AIM OF THE EXERCISE: Lines that contain the string "ZeroDivisionError" are the ones to list; copy all of them from the records.
THE DATA START
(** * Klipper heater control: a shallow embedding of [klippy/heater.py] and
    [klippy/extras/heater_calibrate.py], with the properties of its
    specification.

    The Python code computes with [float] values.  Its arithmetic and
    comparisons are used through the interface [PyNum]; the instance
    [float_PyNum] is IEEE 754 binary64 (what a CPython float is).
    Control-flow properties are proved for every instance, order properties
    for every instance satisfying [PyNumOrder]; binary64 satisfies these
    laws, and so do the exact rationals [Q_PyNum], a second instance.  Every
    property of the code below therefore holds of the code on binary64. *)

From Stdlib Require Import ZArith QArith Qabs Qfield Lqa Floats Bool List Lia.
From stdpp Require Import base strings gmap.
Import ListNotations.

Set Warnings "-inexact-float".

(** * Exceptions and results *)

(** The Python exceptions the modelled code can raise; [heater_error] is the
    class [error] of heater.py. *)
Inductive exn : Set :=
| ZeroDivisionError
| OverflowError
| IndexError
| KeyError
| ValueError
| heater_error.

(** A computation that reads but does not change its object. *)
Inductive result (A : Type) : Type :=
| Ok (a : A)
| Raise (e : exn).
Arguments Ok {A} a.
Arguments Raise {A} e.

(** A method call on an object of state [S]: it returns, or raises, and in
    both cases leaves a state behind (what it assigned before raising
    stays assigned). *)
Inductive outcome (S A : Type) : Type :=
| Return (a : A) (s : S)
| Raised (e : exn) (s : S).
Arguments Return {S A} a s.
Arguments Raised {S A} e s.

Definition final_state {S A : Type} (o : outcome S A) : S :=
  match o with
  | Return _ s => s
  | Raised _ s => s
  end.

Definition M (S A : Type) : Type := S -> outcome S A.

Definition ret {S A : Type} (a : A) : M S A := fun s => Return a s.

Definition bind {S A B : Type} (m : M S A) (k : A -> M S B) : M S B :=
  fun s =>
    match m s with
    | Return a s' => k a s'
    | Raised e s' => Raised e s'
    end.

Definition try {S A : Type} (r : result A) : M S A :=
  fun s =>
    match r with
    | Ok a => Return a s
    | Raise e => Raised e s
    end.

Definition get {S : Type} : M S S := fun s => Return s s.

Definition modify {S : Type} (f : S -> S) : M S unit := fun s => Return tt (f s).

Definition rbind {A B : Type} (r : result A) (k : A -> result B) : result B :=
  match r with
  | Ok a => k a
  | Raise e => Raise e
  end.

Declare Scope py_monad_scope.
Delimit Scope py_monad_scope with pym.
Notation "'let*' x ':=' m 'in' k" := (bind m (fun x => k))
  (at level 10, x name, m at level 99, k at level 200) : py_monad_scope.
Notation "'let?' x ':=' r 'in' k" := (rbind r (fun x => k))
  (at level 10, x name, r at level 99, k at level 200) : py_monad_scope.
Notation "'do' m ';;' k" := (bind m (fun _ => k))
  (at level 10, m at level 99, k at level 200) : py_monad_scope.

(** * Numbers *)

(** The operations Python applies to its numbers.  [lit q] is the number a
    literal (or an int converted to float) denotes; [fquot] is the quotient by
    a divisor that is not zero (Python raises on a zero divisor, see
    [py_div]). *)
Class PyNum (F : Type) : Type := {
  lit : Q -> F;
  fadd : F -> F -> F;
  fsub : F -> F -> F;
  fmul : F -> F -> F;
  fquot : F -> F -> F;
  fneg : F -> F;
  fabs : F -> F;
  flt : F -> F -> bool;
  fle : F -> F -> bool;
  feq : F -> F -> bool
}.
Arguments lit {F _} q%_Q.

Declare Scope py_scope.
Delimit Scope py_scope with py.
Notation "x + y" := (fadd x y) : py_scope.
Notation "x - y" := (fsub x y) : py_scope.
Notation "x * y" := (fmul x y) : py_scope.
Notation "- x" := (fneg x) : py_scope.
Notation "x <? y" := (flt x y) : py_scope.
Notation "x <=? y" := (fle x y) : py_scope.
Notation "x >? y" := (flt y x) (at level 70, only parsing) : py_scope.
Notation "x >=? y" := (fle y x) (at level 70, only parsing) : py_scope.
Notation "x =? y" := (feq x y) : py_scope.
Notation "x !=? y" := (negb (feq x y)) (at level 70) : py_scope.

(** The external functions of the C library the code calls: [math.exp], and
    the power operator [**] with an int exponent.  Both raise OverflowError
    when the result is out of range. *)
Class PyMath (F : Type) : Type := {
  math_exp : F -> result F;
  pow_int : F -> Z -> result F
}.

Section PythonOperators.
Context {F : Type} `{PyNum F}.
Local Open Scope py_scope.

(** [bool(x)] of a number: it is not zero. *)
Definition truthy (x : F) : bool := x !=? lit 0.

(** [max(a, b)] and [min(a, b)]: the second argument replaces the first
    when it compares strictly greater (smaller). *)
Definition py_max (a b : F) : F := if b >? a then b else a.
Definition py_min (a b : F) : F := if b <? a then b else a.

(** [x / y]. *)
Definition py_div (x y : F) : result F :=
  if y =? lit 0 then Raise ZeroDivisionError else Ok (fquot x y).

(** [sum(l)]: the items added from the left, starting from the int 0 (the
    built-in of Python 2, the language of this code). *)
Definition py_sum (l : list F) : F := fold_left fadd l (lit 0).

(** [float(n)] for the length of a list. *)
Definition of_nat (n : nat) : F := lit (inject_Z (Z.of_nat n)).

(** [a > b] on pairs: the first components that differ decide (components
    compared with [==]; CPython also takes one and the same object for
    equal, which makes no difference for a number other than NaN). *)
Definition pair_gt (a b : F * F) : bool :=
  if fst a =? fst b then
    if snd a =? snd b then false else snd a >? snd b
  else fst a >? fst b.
THE DATA END
SOLUTION TO THE EXERCISE:
| ZeroDivisionError
  if y =? lit 0 then Raise ZeroDivisionError else Ok (fquot x y).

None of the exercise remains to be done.